See convert_hf_to_gguf.py as an example for its usage.

Installation

pip install gguf

API Examples/Simple Tools

examples/writer.py — Generates example.gguf in the current directory to demonstrate generating a GGUF file. Note that this file cannot be used as a model.

scripts/gguf_dump.py — Dumps a GGUF file's metadata to the console.

scripts/gguf_set_metadata.py — Allows changing simple metadata values in a GGUF file by key.

scripts/gguf_convert_endian.py — Allows converting the endianness of GGUF files.

scripts/gguf_new_metadata.py — Copies a GGUF file with added/modified/removed metadata values.

Development

Maintainers who participate in development of this package are advised to install it in editable mode:

cd /path/to/llama.cpp/gguf-py

pip install --editable .

Note: This may require to upgrade your Pip installation, with a message saying that editable installation currently requires setup.py. In this case, upgrade Pip to the latest:

pip install --upgrade pip

Automatic publishing with CI

There's a GitHub workflow to make a release automatically upon creation of tags in a specified format.

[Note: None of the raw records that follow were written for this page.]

(** C15: Parsing is safe.  [ParseFrom] ends on every buffer, and what it accepts is a consistent
    report of between one and 65535 packets that the packet had room for: the last byte read is
    inside the buffer, the chunks kept decode to the statuses, and [ForAllPackets] calls the
    handler for every packet. *)
Theorem ParseFrom_sound mem scratch buffer :
  length mem = 14%nat → length scratch = 14%nat → Forall uint8 buffer →
  match TransportFeedback_ParseFrom mem buffer (zlen buffer) with
  | None => False
  | Some None => True
  | Some (Some fb) =>
      IsConsistent scratch fb = true ∧ 1 ≤ num_seq_no_ fb ≤ kMaxReportedPackets ∧
      size_bytes_ fb ≤ zlen buffer ∧ zlen (ForAllPackets fb) = num_seq_no_ fb
  end.
Proof.
  intros Hm Hs Hu. unfold TransportFeedback_ParseFrom.
  destruct (CommonHeader_Parse NewHeader buffer (zlen buffer)) as [h ok] eqn:EH.
  destruct ok; cbn [negb]; [|done]. destruct (_ || _); [done|].
  assert (Forall uint8 (payload h) ∧ kHeaderLength + payload_size h ≤ zlen buffer) as [Hpu Hps].
  { destruct (CommonHeader_bounds NewHeader buffer h Hu EH) as [-> Hle]. split; [by apply Forall_drop|done]. }
  destruct (Parse_spec (NewFeedback mem true) h eq_refl Hm Hpu) as (fb & ok & -> & HP).
  destruct ok; cbn [negb]; [|done]. destruct (HP eq_refl) as (l & HR & Hl & Hb & Hsz).
  split; [by eapply rep_consistent|]. rewrite (rep_num _ _ HR). split; [exact Hl|]. split; [lia|].
  rewrite (ForAllPackets_view fb l Hb ltac:(lia) HR). clear. generalize (base_seq_no_ fb) 0.
  induction l as [|[s t] l IH]; intros b z; [done|]. cbn [report_view length]. specialize (IH (u16 (b + 1)) (z + t * kDeltaTick)). lia.
Qed.

Lemma ParseFrom_sound_witness :
  let buffer := [143; 205; 0; 5; 0; 0; 0; 1; 0; 0; 0; 2; 0; 9; 0; 1; 0; 0; 4; 3; 0x40; 1; 0; 5] in
  match TransportFeedback_ParseFrom (replicate 14 0) buffer (zlen buffer) with
  | None => False
  | Some None => True
  | Some (Some fb) =>
      IsConsistent (replicate 14 0) fb = true ∧ 1 ≤ num_seq_no_ fb ≤ kMaxReportedPackets ∧
      size_bytes_ fb ≤ zlen buffer ∧ zlen (ForAllPackets fb) = num_seq_no_ fb
  end.
Proof.
  apply (ParseFrom_sound (replicate 14 0) (replicate 14 0)); [reflexivity|reflexivity|].
  repeat constructor; cint.
Defined.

Bump the version in pyproject.toml.
Create a tag named gguf-vx.x.x where x.x.x is the semantic version number.

git tag -a gguf-v1.0.0 -m "Version 1.0 release"

Push the tags.

git push origin --tags

Manual publishing

If you want to publish the package manually for any reason, you need to have twine and build installed:

pip install build twine

Then, follow these steps to release a new version:

Bump the version in pyproject.toml.
Build the package:

python -m build

Upload the generated distribution archives:

python -m twine upload dist/*

Run Unit Tests

From root of this repository you can run this command to run all the unit tests

python -m unittest discover ./gguf-py -v

TODO

Include conversion scripts as command line entry points in this package.